Na TV o programa de Sílvio Santos nos acompanharia toda a tarde, oferecendo desde um “Domingo no Parque” para os pequenos até a entrega de automóveis, sorteados na Vimave, sem esquecer do imperdível “Show de Calouros”; e esta seria a trilha sonora de tal dia festivo a menos que nossos pais ligassem o som e pusessem uma fita cartucho de Johnny Rivers, Frank Sinatra ou mesmo Sarita Montiel, como prenúncio do convite para darmos uma volta de carro – quem sabe até, por coincidência, um Ford Galaxie como o do anúncio de Bolsonaro?
Esta é a tal “ancoragem emocional” citada acima; muito mais que mórbido desejo de regressão, evidencia-se a busca pela recuperação da segurança que sentíamos. A felicidade exsudante, transpirante em nossos poros, o deslumbre em descobrir o mundo, a alegria, o riso e as mãos seguras de nossos pais nos conduzindo são traduzidas, em um mundo adulto, pelo desejo e capacidade de proporcionarmos aos nossos filhos o mesmo tanto que recebemos, no passado.
E para isso precisamos de uma economia segura, empregos, poder de compra e o exercício de provedores de nossos lares. Mais além: igualmente desejamos poupar as crianças de deformidades morais e conceituais, produzidas pela devastadora guerra cultural que ameaça sucumbir a sociedade como a entendemos e conhecemos.
A mecânica é simples e automática, reveladora dos mistérios de nossa mente e de nossas raízes mais profundas: ao vermos a pitoresca figura de um líder notório, posando recostado em um automóvel de nossa infância, o vínculo – irreversível – está feito, e compromete (no sentido de compromisso) aquilo que de mais íntimo possuímos, transformando desejos em ideais.

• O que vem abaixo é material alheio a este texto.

(* ===== verification/Server.v ===== *)
(** * The HTTP server of the composed program (application/app.go, module.go
    of the modules)

    The routes of all modules, behind the middleware of /api, over the world
    of Wiring.v: what the handlers ask are the use cases of the program, the
    tokens are those of the authentication module, through the adapters. *)

From S2P Require Import Prelude GoText GoErr Redis Env Postgres System Http Wiring.
From S2P Require Scheduler Admission Job Idempotency Inference Worker Recovery.
From S2P Require Stream InferenceServer User Auth Health App Metrics Transport.
From stdpp Require Import base gmap list strings.
From Stdlib Require Import ZArith.

(** What a server process has besides: randomness, the network, and the ping
    of the pool of connections. *)
Class ServerProcess (E : Type) := {
  sp_rand :: Auth.Rand E;
  sp_http :: Auth.HttpClient E;
  sp_ping :: Health.PgPing E;
}.

Section services.
Context {R D E P : Type} `{!ServerProcess E}.
#[local] Abbreviation W := (world R D E P).

#[global] Instance app_rand : Auth.Rand W := {|
  Auth.rand_Read := fun n => on_proc (Auth.rand_Read n);
  Auth.rand_Int := fun n => on_proc (Auth.rand_Int n) |}.
#[global] Instance app_http : Auth.HttpClient W := {|
  Auth.http_Do := fun req unread => on_proc (Auth.http_Do req unread) |}.
#[global] Instance app_ping : Health.PgPing W := {| Health.pg_Ping := on_proc Health.pg_Ping |}.
End services.

(** The settings of the authentication module. *)
Class AuthSettings := { auth_cfg : Auth.AuthConfig }.

Section wiring.
Context {W : Type} `{!GoClock W, !Auth.Rand W, !Auth.HttpClient W, !GoContext W}.
Context `{!Auth.Jwt, !AuthSettings}.

(** auth/module.go: the token manager and the client of GitHub. *)
#[global] Instance wire_AuthTokenManager : Auth.AuthTokenManager W :=
  Auth.NewJWTService (Auth.ac_JwtToken auth_cfg).
#[global] Instance wire_OAuthAuthorizer : Auth.OAuthAuthorizer W :=
  Auth.github_OAuthAuthorizer (Auth.NewHTTPClient auth_cfg).

(** user/adapters/auth_adapter.go: the tokens of administrators. *)
#[global] Instance wire_UserTokenManager : User.UserTokenManager W := Auth.TokenAuthenticatorAdapter.

(** inference/adapters and stream/adapters, auth_adapter.go. *)
Definition inference_ValidateAccessToken : string -> M W (res goerr (string * string)) :=
  Auth.TokenAdapter_ValidateAccessToken.
Definition stream_ValidateAccessToken : string -> M W (res goerr (string * string)) :=
  Auth.TokenAdapter_ValidateAccessToken.
End wiring.

(** ** The routes *)

Inductive api_route : Type :=
| AdminRoute (r : User.admin_route)
| AuthRoute (r : Auth.auth_route)
| StreamRoute
| RequestRoute
| HealthRoute (r : Health.health_route).

(** The lines of the modules' tables: the method, and the path below /api. *)
Definition user_line (r : User.admin_route) : string * string :=
  match r with
  | User.POST_register => ("POST", "/admin/register")
  | User.POST_login => ("POST", "/admin/login")
  | User.PUT_user_tier => ("PUT", "/admin/users/:user_id/tier")
  end.

Definition auth_line (r : Auth.auth_route) : string * string :=
  match r with
  | Auth.GET_login_github => ("GET", "/auth/login/github")
  | Auth.GET_github_callback => ("GET", "/auth/github/callback")
  end.

Definition stream_line : string * string := ("GET", "/stream/:jobID").
Definition inference_line : string * string := ("POST", "/request").

Definition health_line (r : Health.health_route) : string * string :=
  match r with
  | Health.GET_live => ("GET", "/health/live")
  | Health.GET_ready => ("GET", "/health/ready")
  end.

Definition module_line (r : api_route) : string * string :=
  match r with
  | AdminRoute r => user_line r
  | AuthRoute r => auth_line r
  | StreamRoute => stream_line
  | RequestRoute => inference_line
  | HealthRoute r => health_line r
  end.

(** The full path, as gin knows it: [app.engine.Group("/api")]. *)
Definition route_line (r : api_route) : string * string :=
  ((module_line r).1, "/api" +:+ (module_line r).2).

(** The metrics are served outside of /api. *)
Inductive engine_route : Type :=
| ApiRoute (r : api_route)
| RootRoute (r : Metrics.metrics_route).

Definition metrics_line (r : Metrics.metrics_route) : string * string :=
  match r with Metrics.GET_metrics => ("GET", "/metrics") end.

Definition engine_line (r : engine_route) : string * string :=
  match r with ApiRoute r => route_line r | RootRoute r => metrics_line r end.

Definition all_routes : list api_route :=
  [AdminRoute User.POST_register; AdminRoute User.POST_login; AdminRoute User.PUT_user_tier;
   AuthRoute Auth.GET_login_github; AuthRoute Auth.GET_github_callback; StreamRoute;
   RequestRoute; HealthRoute Health.GET_live; HealthRoute Health.GET_ready].
Definition engine_routes : list engine_route :=
  (ApiRoute <$> all_routes) ++ [RootRoute Metrics.GET_metrics].

(** No two routes collide, and all but those of the health checks are in the
    vocabulary of the metrics. *)
Lemma routes_distinct : NoDup (engine_line <$> engine_routes).
Proof. by apply (bool_decide_eq_true_1 _). Qed.

Lemma all_routes_complete r : r ∈ all_routes.
Proof. destruct r as [[]|[]| | |[]]; repeat first [by left | right]. Qed.

Lemma engine_routes_complete r : r ∈ engine_routes.
Proof.
  unfold engine_routes. destruct r as [r|[]]; apply elem_of_app; [left|by right; left].
  apply list_elem_of_fmap. exists r. split; [done|]. apply all_routes_complete.
Qed.

Lemma routes_labelled r :
  match r with
  | HealthRoute _ => Metrics.normalizeHTTPRoute (route_line r).2 = "other"
  | _ => Metrics.normalizeHTTPRoute (route_line r).2 ∈ Metrics.http_routes
         /\ Metrics.normalizeHTTPMethod (route_line r).1 = (route_line r).1
  end.
Proof. destruct r as [[]|[]| | |[]]; vm_compute; repeat split; repeat first [by left | right]. Qed.

Section server.
Context {R D E P G : Type} `{!Redis R, !Postgres D, !Process E, !ServerProcess E, !Gin G}.
Context `{!GoFmt, !Admission.LuaFloat, !Modules, !Auth.Jwt, !AuthSettings}.
#[local] Abbreviation W := (world R D E P).

(** What the streams need of net/http, of the uuid library and of the
    goroutines of a subscription: the occurrences that the selects of the
    handler find. *)
Context (uuid_ok : string -> bool) (SetWriteDeadline : M (G * W) (option goerr)) (flusher : bool).
Context (stream_metrics : option (Stream.stream_metric -> M E unit)).
Context (subscribe : string -> M W (res goerr (list Stream.occurrence))).
(** The recorder of the metrics of requests. *)
Context (recorder : option (http_metric -> M E unit)).

(** stream/adapters/metrics_adapter.go reads the acceptance time of a job from
    the job module. *)
Definition wire_JobAcceptedAtReader : string -> M W (res goerr Z) :=
  Stream.GetJobAcceptedAt Job.js_CreatedAt (Some Job.GetByID).

(** The routes that the modules register. *)
Definition api_handler (r : api_route) : handler G W :=
  match r with
  | AdminRoute r => User.user_RegisterRoutes r
  | AuthRoute r => Auth.RegisterAuthRoutes r
  | StreamRoute =>
      Stream.RegisterStreamRoutes uuid_ok SetWriteDeadline flusher
        ((fun f x => on_proc (f x)) <$> stream_metrics) (Some wire_JobAcceptedAtReader) subscribe
        stream_ValidateAccessToken
  | RequestRoute => Transport.RegisterInferenceRoutes inference_ValidateAccessToken app_Submit
  | HealthRoute r => Health.RegisterHealthRoutes (Some (Health.NewHealthService true true (5 * second))) r
  end.

(** A request that gin has matched with a route. *)
Definition serve (r : api_route) : M (G * W) exit :=
  api_Use (route_line r).1 ((fun f x => on_proc (f x)) <$> recorder) Job.uuid_New
    (returning (api_handler r)).

(** The engine: the middleware of /api is not that of the root. *)
Context (promhttp_HandlerFor : handler G W).

Definition serve_engine (r : engine_route) : M (G * W) exit :=
  match r with
  | ApiRoute r => serve r
  | RootRoute r => returning (Metrics.RegisterRootRoutes promhttp_HandlerFor r)
  end.
End server.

Adicionassem uma música – que tal “Paralelas”, do saudoso Belchior e cantada pela igualmente saudosa Vanusa? – ao anúncio e o vínculo se formaria de modo ainda mais profundo, pois tal fenômeno sabidamente se dá por nossas memórias visuais, auditivas e até olfativas e gustativas!
Ainda assim, é motivo de felicidade notar que Bolsonaro começa a empregar os mesmos símbolos que Donald Trump se vale, em suas maratonas pelos EUA.
Não é saudosismo, mas somente o desejo de viver em um mundo menos mau e, se possível, com algum encanto.
Os “wokes” que me perdoem, mas sedução é fundamental.
(*) Walter Biancardine é Jornalista, analista político e escritor. Foi aluno do Seminário de Filosofia de Olavo de Carvalho, autor de três livros e trabalhou em jornais, revistas, rádios e canais de televisão na Região dos Lagos, Rio de Janeiro.